OpenShift deployments allow you to take a container image and run it within a cluster. You can easily add extra items to the deployment, such as environment variables or volumes.

The best practice for sensitive environment variables is to place them into a secret object rather than directly in the deployment configuration itself. Although this keeps the secret data out of the deployment, the environment variable is still exposed to the running application inside the container.

Creating a secret #

Let’s start with a snippet of a deploymentConfig that has a sensitive environment variable in plain text:

spec:
    containers:
    - env:
        - name: MYAPP_SECRET_TOKEN
          value: vPWps5E7KO8KPlljaD3eXED3f6jmLsV5mQ
    image: "fedora:29"
    name: my_app

The first step is to create a secret object that contains our sensitive environment variable:

apiVersion: v1
kind: Secret
metadata:
  name: secret-token-for-my-app
stringData:
  SECRET_TOKEN: vPWps5E7KO8KPlljaD3eXED3f6jmLsV5mQ

Save this file as secret-token.yml and deploy it to OpenShift:

oc apply -f secret-token.yml

Query OpenShift to ensure the secret is ready to use:

$ oc get secret/secret-token-for-my-app
NAME                            TYPE      DATA      AGE
secret-token-for-my-app         Opaque    1         1h

Using the secret #

We can adjust the deployment configuration to use this new secret:

spec:
    containers:
    - env:
      - name: MYAPP_SECRET_TOKEN
        valueFrom:
          secretKeyRef:
            key: SECRET_TOKEN
            name: secret-token-for-my-app
    image: "fedora:29"
    name: my_app

This configuration tells OpenShift to look inside the secret object called secret-token-for-my-app for a key matching SECRET_TOKEN. The value will be passed into the MYAPP_SECRET_TOKEN environment variable and it will be available to the application running in the container.

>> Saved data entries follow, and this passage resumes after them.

(* ===== verification/Demo.v ===== *)
(** * Concrete executions

    A two-tenant configuration with the core's own defaults, the fake
    providers over the toy AEAD, and a handful of schedules.  The witnesses of
    the concurrent theorems and the counter-example traces are computed here. *)

From S2P Require Import Prelude GoLib GoFloat Kms Tink KmsModel Fake Lease Cmek Tenant Prog Manager Api.
From S2P Require Import Interleaving Exec.
From stdpp Require Import relations.
Local Open Scope string_scope.
Local Open Scope Z_scope.

Module Demo.
#[export] Existing Instance Toy.tink.
#[export] Existing Instance fake_model.

(** [range] in the order of [map_to_list]. *)
#[export] Instance list_range : MapRange := {|
  range := λ K A _ _ m, map_to_list m; range_perm := λ K A _ _ m, reflexivity _ |}.

Definition spec (n : Z) : TenantSpec :=
  mkSpec ("t" +:+ Itoa n) (if n =? 1 then "aws" else "gcp") ("kek" +:+ Itoa n).

(** Every field left at zero but the caps: [New]'s defaults apply. *)
Definition cfg : Config :=
  withDefaults (mkConfig [spec 1; spec 2] ["aws"; "gcp"] false 0 0 0 0 0 0 0 0 0 F.half 0 0 2 0).

(** Half an hour after the Unix epoch. *)
Definition start : Time := Time.ofUnixMilli 1800000.

Definition fake : Fake :=
  mkFake
    (<["kek1" := mkKek [Byte.x01] "aws" 0 true]> (<["kek2" := mkKek [Byte.x02] "gcp" 1 true]> ∅))
    ∅ ∅ [].

Lemma fake_ok : kms_ok fake start.
Proof.
  split; [|constructor]. intros id k. cbn. rewrite !lookup_insert_Some.
  by intros [[_ <-]|[_ [[_ <-]|[_ H]]]].
Qed.

Definition world0 : World := init cfg start fake.

(** Tenant 1 seals for the first time: a generate, then a handle. *)
Definition first_seal : list move := [MCall (CEncrypt "t1"); MRun 0 calm].

(** The key is revoked two seconds later and the due renewal hears of it. *)
Definition revoked_at : Time := start + 2 * Second.
Definition revocation : list move :=
  (first_seal ++ [MTime (2 * Second); MFlip "kek1" false; MTime (14 * Second);
     MCall (CEncrypt "t1"); MRun 1 calm; MRun 2 calm])%list.

Definition outage : Fault := mkFault ModeFastFail 0 0 F.half.

(** Tenant 1 before and after its first seal. *)
Definition fresh : local := mkLocal (new_tenant cfg 0 (spec 1)) Active [].
Definition sealed : local :=
  match run cfg world0 first_seal with
  | Some w => default fresh (w_loc w !! 0%nat)
  | None => fresh
  end.

(** A failed and a denied unwrap, sent at [t]. *)
Definition timed_out (t : Time) : result := mkResult t Transient (Some DeadlineExceeded) None [] 0.
Definition refused (t : Time) : result :=
  mkResult t Deny (Some (KmsError (mkError KeyDisabled "aws" "kek1 is disabled"))) None [] 0.
Definition granted_ (t : Time) : result := mkResult t OK None (Some [Byte.x07]) [] 0.
End Demo.
Lemma sel_claim_spec t n rs r :
  r ∈ sel_claim t n rs → m_tenant r = t ∧ m_state r = SReady.
Proof.
  intros Hr. eapply elem_of_sublist in Hr; [|apply limit_sublist].
  apply list_elem_of_filter in Hr as [Hq _]. apply andb_true_iff in Hq as [H1 H2].
  by apply bool_decide_eq_true in H1, H2.
Qed.

(** A selection by id is the selection itself. *)
Lemma sel_rows s sel r :
  store_ok tenants s → sublist sel (rows s) → r ∈ rows s →
  in_ids (m_id <$> sel) r = true → r ∈ sel.
Proof.
  intros Hs Hsub Hr. rewrite (in_ids_sel (rows s) sel); [apply bool_decide_eq_true|apply sorted_nodup, Hs|done..].
Qed.

Lemma share_sel s sel t :
  store_ok tenants s → sublist sel (rows s) →
  share (in_ids (m_id <$> sel)) t (rows s) = countZ (of_tenant t) sel.
Proof. intros Hs Hsub. unfold share. apply countZ_sel; [apply sorted_nodup, Hs|done]. Qed.

Lemma affected_sel s sel :
  store_ok tenants s → sublist sel (rows s) →
  affected (in_ids (m_id <$> sel)) s = Z.of_nat (length sel).
Proof.
  intros Hs Hsub. unfold affected. rewrite <- (countZ_all (λ _, true) sel) by done.
  rewrite <- (countZ_sel (λ _, true) (rows s)); [|apply sorted_nodup, Hs|done].
  apply countZ_ext. intros r _. by rewrite andb_true_r.
Qed.

(** The ledger of a claim is exact unless the cursor stopped early and the
    fallback count failed too. *)
Definition exact_cursor (c : cursor) : Prop := cur_stop c = None ∨ cur_changes c = None.

Lemma Claim_ok fail c idx n until s b e s' :
  store_ok tenants s → exact_cursor c →
  Claim tenants fail c idx n until s = Some ((b, e), s') → store_ok tenants s'.
Proof.
  intros Hs Hc. unfold Claim. destruct (tenants !! idx) as [t|] eqn:Ht; [|done].
  destruct fail; [by intros [= <- <- <-]|].
  set (sel := sel_claim t n (rows s)).
  assert (sublist sel (rows s)) as Hsub by apply sel_claim_sublist.
  destruct (scan_rows c _) as [[drained msgs] e0] eqn:Esc.
  set (changed := match _ with None => drained | Some _ => _ end).
  assert (changed = Z.of_nat (length sel)) as Hch.
  { unfold changed. pose proof (scan_rows_length c
      (match cur_stop c with Some (k, _) => take k (returning sel) | None => returning sel end)) as Hlen.
    rewrite Esc in Hlen. cbn in Hlen. destruct Hc as [Hc|Hc]; rewrite Hc in *; cbn.
    - rewrite returning_perm in Hlen. destruct e0; [destruct (cur_changes c)|]; lia.
    - destruct e0; [done|]. destruct (cur_stop c) as [[k e1]|]; cbn; [done|].
      rewrite returning_perm in Hlen. lia. }
  intros [= <- <- <-]. rewrite Hch. pose proof (lookup_lt_Some _ _ _ Ht) as Hi. ranges Hs.
  unfold sql_claim. fold sel.
  assert (∀ r, r ∈ rows s → in_ids (m_id <$> sel) r = true → m_state r = SReady) as Hst.
  { intros r Hr Hq. by apply (sel_claim_spec t n (rows s)), (sel_rows s). }
  apply with_rows_ok.
  - rewrite ids_update; [apply Hs|done].
  - apply update_tenants; [done|apply Hs].
  - apply led_claim_ok; [apply Hs|done].
  - apply (counts_move tenants (led s) _ _ _ _ SReady SClaimed); [apply Hs|exact Hst|done|].
    intros i u Hu. cbn. rewrite !get_add by lia. rewrite (share_sel _ _ _ Hs Hsub).
    assert (countZ (of_tenant u) sel = if decide (idx = i) then Z.of_nat (length sel) else 0) as ->.
    { case_decide as Hd.
      - subst i. assert (u = t) as -> by congruence. apply countZ_all. intros r Hr.
        apply bool_decide_eq_true_2. by apply sel_claim_spec in Hr as [-> _].
      - apply countZ_zero. intros r Hr. apply bool_decide_eq_false_2. apply sel_claim_spec in Hr as [-> _].
        intros ->. apply Hd. by eapply (NoDup_lookup tenants). }
    simpl. split_and!; repeat case_decide; lia.
  - cbn. rewrite (so_total _ _ Hs). rewrite (live_update _ _ SReady SClaimed); [simpl; lia|exact Hst|done|done].
Qed.

(** ** The sweeps *)

Lemma filter_true_share (q : row → bool) t rs :
  countZ (of_tenant t) (filter (λ r, q r = true) rs) = share q t rs.
Proof.
  unfold share. rewrite countZ_filter. apply countZ_ext. intros r _.
  destruct (q r) eqn:E; [rewrite bool_decide_eq_true_2 by done|rewrite bool_decide_eq_false_2 by congruence];
    rewrite ?andb_true_r, ?andb_false_r; done.
Qed.

Lemma filter_true_length (q : row → bool) rs :
  Z.of_nat (length (filter (λ r, q r = true) rs)) = countZ q rs.
Proof.
  induction rs as [|r rs IH]; [done|]. rewrite filter_cons, countZ_cons. case_decide as Hd.
  - rewrite Hd. cbn [length]. lia.
  - destruct (q r); [done|]. lia.
Qed.

(** The shares of a selection, booked tenant by tenant. *)
Lemma out_counts (m : gmap nat Z) sel i t :
  (∀ i t, tenants !! i = Some t → default 0 (m !! i) = countZ (of_tenant t) sel) →
  tenants !! i = Some t → out (range m) i = countZ (of_tenant t) sel.
Proof. intros Hm Hi. rewrite out_map. by apply Hm. Qed.

Lemma range_keys (m : gmap nat Z) e : e ∈ range m → m !! e.1 = Some e.2.
Proof. rewrite range_perm. destruct e. by intros ?%elem_of_map_to_list. Qed.

Lemma Reclaim_ok fr fw now s res s' :
  store_ok tenants s → Reclaim tenants fr fw now s = (res, s') →
  store_ok tenants s' ∧
  (fr = None → fw = None → res = (countZ (sel_reclaim (ms now)) (rows s), None) ∧
     (countZ (sel_reclaim (ms now)) (rows s) ≠ 0 →
        rows s' = sql_reclaim (ms now) (rows s))) ∧
  (res.2 ≠ None → rows s' = rows s ∧ led s' = led s).
Proof.
  intros Hs. unfold Reclaim. destruct fr as [e|]; [by intros [= <- <-]|].
  set (sel := filter _ (rows s)).
  pose proof (counts_of_spec tenants Hnd sel) as Hc.
  destruct (counts_of tenants sel) as [m tot]. destruct Hc as (Ht & Hm & Hk).
  { apply filter_tenants, Hs. }
  unfold sel in Ht. rewrite filter_true_length in Ht.
  destruct (Z.eqb_spec tot 0) as [Hz|Hz].
  { intros [= <- <-]. split; [done|]. split; [|done]. intros _ _. rewrite <- Ht, Hz. done. }
  destruct fw as [e|]; [by intros [= <- <-]|].
  unfold affected. rewrite <- Ht, Z.eqb_refl. cbn [negb]. intros [= <- <-].
  split; [|split; [done|done]]. apply signal_ok.
  assert (∀ r, r ∈ rows s → sel_reclaim (ms now) r = true → m_state r = SClaimed) as Hst.
  { intros r _ Hq. apply andb_true_iff in Hq as [Hq _]. by apply bool_decide_eq_true in Hq. }
  destruct (fold_release tenants Hnd (range m) (led s) (so_ledger _ _ Hs)) as (G1 & G2 & G3).
  { intros e He. apply range_keys in He. by apply Hk in He as [? _]. }
  unfold sql_reclaim. apply with_rows_ok; [| |done| |].
  - rewrite ids_update; [apply Hs|done].
  - apply update_tenants; [done|apply Hs].
  - apply (counts_move tenants (led s) _ _ _ _ SClaimed SReady); [apply Hs|exact Hst|done|].
    intros i t Hi. pose proof (lookup_lt_Some _ _ _ Hi) as Hlt. destruct (G3 i Hlt) as (-> & -> & ->).
    rewrite (out_counts m sel i t Hm Hi). unfold sel. rewrite filter_true_share. simpl. split_and!; lia.
  - rewrite G2, (so_total _ _ Hs). rewrite (live_update _ _ SClaimed SReady); [simpl; lia|exact Hst|done|done].
Qed.

Lemma sel_expire_sublist before n rs : sublist (sel_expire before n rs) rs.
Proof. unfold sel_expire. etrans; [apply limit_sublist|]. apply sublist_filter. Qed.

Lemma sel_expire_spec before n rs r :
  r ∈ sel_expire before n rs → m_state r = SReady ∧ m_enqueued_at r < before.
Proof.
  intros Hr. eapply elem_of_sublist in Hr; [|apply limit_sublist].
  apply list_elem_of_filter in Hr as [Hq _]. apply andb_true_iff in Hq as [H1 H2].
  apply bool_decide_eq_true in H1. split; [done|lia].
Qed.

(** The selected rows are among the ready rows of their tenants. *)
Lemma sel_ready (sel rs : list row) t :
  sublist sel rs → (∀ r, r ∈ sel → m_state r = SReady) → countZ (of_tenant t) sel <= tally rs t SReady.
Proof.
  unfold tally. induction 1 as [|x l k Hs IH|x l k Hs IH]; intros Hst; [done|..]; rewrite ?countZ_cons.
  - specialize (IH ltac:(set_solver)). unfold has_state at 1. rewrite (Hst x) by set_solver.
    rewrite bool_decide_eq_true_2, andb_true_r by done. lia.
  - specialize (IH Hst). destruct (of_tenant t x && has_state SReady x); lia.
Qed.

Lemma range_nodup (m : gmap nat Z) : NoDup (range m).*1.
Proof.
  assert ((range m).*1 ≡ₚ (map_to_list m).*1) as -> by (by rewrite range_perm).
  apply NoDup_fst_map_to_list.
Qed.

(** The amounts a map of counts holds sum to the selection's length. *)
Lemma sumZ_range (m : gmap nat Z) : sumZ (range m).*2 = sumZ (map_to_list m).*2.
Proof. apply sumZ_perm. by rewrite range_perm. Qed.

Lemma sumZ_fresh (m : gmap nat Z) i x :
  m !! i = None → sumZ (map_to_list (<[i := x]> m)).*2 = x + sumZ (map_to_list m).*2.
Proof. intros Hi. by erewrite sumZ_perm; [|apply Permutation_map, map_to_list_insert, Hi]. Qed.

Lemma sumZ_insert (m : gmap nat Z) i c :
  sumZ (map_to_list (<[i := default 0 (m !! i) + c]> m)).*2 = sumZ (map_to_list m).*2 + c.
Proof.
  destruct (m !! i) as [x|] eqn:E; cbn [default].
  - rewrite <- insert_delete_eq, sumZ_fresh by apply lookup_delete_eq.
    rewrite <- (insert_id m i x E) at 2. rewrite <- insert_delete_eq, sumZ_fresh by apply lookup_delete_eq.
    unfold id. lia.
  - rewrite sumZ_fresh by done. lia.
Qed.

Lemma counts_of_total sel m tot :
  counts_of tenants sel = (m, tot) → sumZ (range m).*2 = tot.
Proof.
  rewrite sumZ_range. unfold counts_of. generalize (group_by sel) as es. intros es.
  assert (∀ acc, sumZ (map_to_list acc.1).*2 = acc.2 →
    sumZ (map_to_list (foldl (count_step tenants) acc es).1).*2 = (foldl (count_step tenants) acc es).2) as Hgen.
  { induction es as [|e es IH]; intros [m0 t0] H0; [done|]. cbn [foldl]. apply IH. unfold count_step.
    destruct (index tenants e.1); [|done]. cbn [fst snd] in *. by rewrite sumZ_insert, H0. }
  intros Hf. specialize (Hgen (∅, 0)). rewrite Hf in Hgen. apply Hgen. cbn [fst snd].
  by rewrite map_to_list_empty.
Qed.
(* ===== verification/Pool.v ===== *)
(** * internal/queue/workers.go: the pool

    [Run] starts [cfg.Workers] goroutines over one store and one scheduler.  Here
    they are interleaved call by call, with one another and with everybody else
    who uses the store: the front door, the reclaim and expiry sweeps, the census.
    [Workers.process] says what one worker does with one batch; the pool says what
    the workers do to each other. *)

From S2P Require Import Prelude GoLib Kms Tink Lease Cmek Store StoreInv StoreOps Queue QueueSpec Sealing Demo Scheduler Workers.
From Stdlib Require Import Sorting.Sorted.
Local Open Scope string_scope.
Local Open Scope Z_scope.

(** ** One message *)

Section NextCalls.
Context `{TK : Tink}.

(** One iteration of the message loop, [h.Zero()] and the logging aside: the calls
    it makes, the messages left and [acked]; a [break], and the end of the batch, go
    on to the acknowledgement. *)
Definition next_calls (b : Batch) (a : answer) (msgs : list Message) (acked : list Z)
  : list waction * list Message * list Z :=
  match msgs with
  | [] => (finish acked, [], [])
  | m :: ms =>
      let stop := (WRelease (ids msgs) :: finish acked)%list in
      let key := WDecryptKey (b_Tenant b) (msg_DEKID m) in
      match an_key a with
      | inl e =>
          if errors.Is e ErrPoison then ([key; WDead (msg_ID m)], ms, acked)
          else ((key :: (if errors.Is e ErrDEKCold then [WWarm (b_Tenant b) (msg_DEKID m)] else []) ++ stop)%list, [], [])
      | inr h =>
          match Open h (an_open a) (b_Tenant b) (msg_ID m) (mkEnvelope (msg_DEKID m) (msg_Ciphertext m)) with
          | inl e =>
              if errors.Is e ErrPoison then ([key; WDead (msg_ID m)], ms, acked) else (key :: stop, [], [])
          | inr pt =>
              let sent := WDeliver (b_Tenant b) (b_Idx b) (msg_ID m) pt in
              match an_sink a with
              | Some _ =>
                  if an_stopping a then (key :: sent :: stop, [], []) else ([key; sent; WDead (msg_ID m)], ms, acked)
              | None =>
                  ([key; sent; WRecord (b_Idx b) (Time.Sub (an_at a) (msg_EnqueuedAt m))], ms, (acked ++ [msg_ID m])%list)
              end
          end
      end
  end.
Lemma one_worker_per_message_witness :
  held <$> p_workers (ran stopping) = [[1]; []] ∧ NoDup (held first).
Proof.
  split; [vm_compute; reflexivity|].
  refine (proj1 (one_worker_per_message QDemo.tenants demo_nodup cfg 2 (ran stopping) 0 first 1 (ran_preach stopping) first_eq _)).
  vm_compute. left.
Defined.

Lemma run_returns_witness :
  sum_list_with (work cfg) (p_workers (ran stopping)) = 8%nat ∧
  ∃ e p', event_worker e = Some 0%nat ∧ pallowed e (ran stopping) ∧ pstep QDemo.tenants cfg e (ran stopping) = Some p'.
Proof.
  split; [vm_compute; reflexivity|].
  refine (proj2 (run_returns QDemo.tenants demo_nodup cfg 2 (ran stopping) _ (ran_preach stopping) _) 0%nat first first_eq _).
  - reflexivity.
  - vm_compute. reflexivity.
  - vm_compute. discriminate.
Defined.

End PoolWitnesses.
(** A violation stays red: no pass ever lowers a counter or forgets a coverage
    gap, and once plaintext was found at rest, a delivery counted late or a ledger
    found off, every later report of that light is red, scan failures included. *)
Theorem verdicts_stick v hist c c' l :
  sink_ok (v_sink v) hist → (∀ n, v_scan v = inr n → 0 <= n) → Once v c = Some (c', l) →
  (s1Hits c <= s1Hits c' ∧ s3Late c <= s3Late c' ∧ s4Bad c <= s4Bad c' ∧ l1Red c <= l1Red c' ∧
   l4Red c <= l4Red c' ∧ (s3Gap c = true → s3Gap c' = true)) ∧
  (∀ id ok n t d, Report id ok n t d ∈ l → light_red c id → ok = false).
Proof.
  intros Hk Hn E. assert (step_ok c c' l) as [H1 H2 H3 H4 H5 H6 H7]; [|by split_and!].
  unfold Once in E. destruct (s1 _ _ _) as [c1 r1] eqn:E1. apply s1_step in E1; [|done].
  destruct (s3 _ _ _ _ _) as [[c3 r3]|] eqn:E3; [|done]. eapply s3_step in E3; [|done].
  cbn [mbind option_bind] in E. destruct (s4 _ _ _ _) as [c4 r4] eqn:E4. apply s4_step in E4.
  assert (∃ c5 r5, (if q_L1 (c_cfg c4) then l1 (v_health v) (v_now v) c4 else (c4, [])) = (c5, r5) ∧ step_ok c4 c5 r5)
    as (c5 & r5 & E5 & S5).
  { destruct (q_L1 _); [|by eexists _, _; split; [|apply step_refl]]. destruct (l1 _ _ _) eqn:El. eexists _, _.
    split; [done|]. by eapply l1_step. }
  rewrite E5 in E.
  assert (∃ c6 r6, (if q_L4 (c_cfg c5) then l4 (v_health v) (v_now v) c5 else (c5, [])) = (c6, r6) ∧ step_ok c5 c6 r6)
    as (c6 & r6 & E6 & S6).
  { destruct (q_L4 _); [|by eexists _, _; split; [|apply step_refl]]. destruct (l4 _ _ _) eqn:El. eexists _, _.
    split; [done|]. by eapply l4_step. }
  rewrite E6 in E. injection E as <- <-.
  eapply step_trans; [exact E1|].
  apply (step_trans c1 c1 c6 (s2 (Mismatches (v_sink v)) (v_now v)) (r3 ++ r4 ++ r5 ++ r6)); [apply s2_step|].
  eapply step_trans; [exact E3|].
  eapply step_trans; [exact E4|]. by eapply step_trans.
Qed.

(** ** S4 against the real ledger *)

Section Exact.
Context `{MR : MapRange} `{RT : Returning}.
Context (tenants : list string) (Hnd : NoDup tenants).

Lemma s4_loop_exact c cs sk todo :
  (∀ i, i ∈ todo → get (cs_Accepted cs) i - (get (cs_Delivered cs) i + get (cs_Ready cs) i + get (cs_Claimed cs) i
     + get (cs_Expired cs) i + get (cs_Dead cs) i) = 0 ∧
     get (cs_Delivered cs) i <= default 0 (sk !! i) <= get (cs_Delivered cs) i + get (cs_Claimed cs) i) →
  s4_loop c cs sk todo 0 DNone = (0, DNone).
Proof.
  induction todo as [|i todo IH]; intros H; [done|]. cbn [s4_loop].
  destruct (H i) as [-> [H1 H2]]; [by left|]. apply Z.leb_le in H1, H2. rewrite H1, H2. cbn.
  apply IH. intros j Hj. apply H. by right.
Qed.

Lemma get_col (f : nat → Z) n i : (i < n)%nat → get (f <$> seq 0 n) i = f i.
Proof. intros Hi. unfold get. by rewrite list_lookup_fmap, (lookup_seq_lt _ _ _ Hi). Qed.

(** S4 never accuses an honest store: on the census of any reachable queue, as
    long as the sink has seen each tenant's acknowledged deliveries and at most the
    claimed ones besides, a pass finds no violation. *)
Theorem s4_accepts_exact_ledger q k start at_ end_ now c c' l cs s' :
  qreach tenants q → Census tenants None start at_ end_ (q_store q) = (inr cs, s') →
  (∀ i, (i < length tenants)%nat →
     get (delivered (led (q_store q))) i <= default 0 (DeliveredAll k (sink c) !! i)
       <= get (delivered (led (q_store q))) i + get (claimed (led (q_store q))) i) →
  s4 (inr cs) k now c = (c', l) → s4Bad c' = s4Bad c.
Proof using Hnd.
  intros Hq%(qreach_inv tenants Hnd) Ec Hk. unfold Census in Ec. injection Ec as <- _. unfold s4.
  cbn [cs_Accepted cs_Delivered]. rewrite length_fmap, length_seq.
  rewrite s4_loop_exact; [intros [= <- _]; cbn; lia|].
  intros i Hi. apply elem_of_seq in Hi. cbn [cs_Accepted cs_Delivered cs_Ready cs_Claimed cs_Dead cs_Expired].
  destruct (qi_store _ _ Hq) as [_ _ [Hcol Hc _] Hn _]. assert (i < length tenants)%nat as Hlt by lia.
  pose proof Hlt as [t Ht]%lookup_lt_is_Some. destruct (Hn i t Ht) as (R1 & R2 & R3).
  assert (∀ st, row_count tenants (q_store q) st i = tally (rows (q_store q)) t st) as Hrow.
  { intros st. unfold row_count. rewrite Ht, bool_decide_eq_true_2; [done|]. by apply index_Some. }
  rewrite !get_col, !Hrow by done. specialize (Hk i Hlt). specialize (Hc i Hlt). unfold conserves in Hc.
  split; lia.
Qed.
End Exact.

(** ** A violation S3 does not see *)

Module Missed.
Definition cfg : Config :=
  mkConfig ["t-0001"] false (30 * Second) (5 * Second) 0 0 0 0 "PLAINTEXT-CANARY-" F.one F.one F.one 1 1 1 false false.
Definition at_ (n : Z) : Time := Time.ofUnixMilli n.
Definition nothing : health := mkHealth None 0 0 F.one ("", false, 0) (λ _, None).
Definition revoked : KeyEvent := mkKeyEvent "kek-1" 0 (at_ 10000) false.
Definition restored : KeyEvent := mkKeyEvent "kek-1" 0 (at_ 100500) true.
Definition again : KeyEvent := mkKeyEvent "kek-1" 0 (at_ 100700) false.
Definition empty : Sink := NewSink (mkSinkConfig 1 1024 "PLAINTEXT-CANARY-").
(** One delivery 60 s past the bound of the first revocation. *)
Definition late : Sink := default empty (record empty 0 (at_ 100200)).
Definition census : err + Census_ := inr (mkCensus [1] [1] [0] [0] [0] [0] 0 0 (at_ 0)).
Definition pass (t : Z) (k : Sink) (evs : list KeyEvent) (c : Checker) : option (Checker * list line) :=
  Once (mkEvidence (at_ t) (inr 0) k evs census nothing) c.
End Missed.

(** S3 can miss a violation.  A delivery past the bound that is recorded after one
    pass, when the key is then restored and revoked again before the next, is never
    counted: the new revocation resets the resume point to the sink's current total,
    for the earlier episode's window too.  The key was disabled when it happened, the
    delivery is in the first window, and both passes, and any later one, are green. *)
Theorem s3_misses_across_episodes :
  let evs := [Missed.revoked; Missed.restored; Missed.again] in
  ∃ c1 l1 c2 l2 c3 l3,
    Missed.pass 100000 Missed.empty [Missed.revoked] (New Missed.cfg) = Some (c1, l1) ∧
    Missed.pass 101000 Missed.late evs c1 = Some (c2, l2) ∧
    Missed.pass 102000 Missed.late evs c2 = Some (c3, l3) ∧
    s3Late c3 = 0 ∧ s3Gap c3 = false ∧
    (∃ w, w ∈ windows evs ∧ violates (30 * Second) [[Time.UnixNano (Missed.at_ 100200)]] w) ∧
    enabled_at evs 0 (Missed.at_ 100200) = false.
Proof.
  do 6 eexists. split; [vm_compute; reflexivity|]. split; [vm_compute; reflexivity|].
  split; [vm_compute; reflexivity|]. split; [reflexivity|]. split; [reflexivity|]. split; [|vm_compute; reflexivity].
  exists (mkWindow 0 (Missed.at_ 10000) (Missed.at_ 100500)). split; [vm_compute; left|].
  eexists _, _. split; [reflexivity|]. split; [left|]. split; [vm_compute; reflexivity|].
  right. right. vm_compute. discriminate.
Qed.

(** ** Witnesses *)

Section CheckerWitnesses.
#[local] Existing Instance QDemo.in_order.
#[local] Existing Instance Demo.list_range.

Definition episode : list KeyEvent := [Missed.revoked; Missed.restored].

Security note: If someone has access to change the deployment configuration object, they could get access to the value of the secret without having direct access to the secret object itself. It would be trivial to change the startup command in the container to print all of the environment variables in the container (using the env command) and view them in the container logs.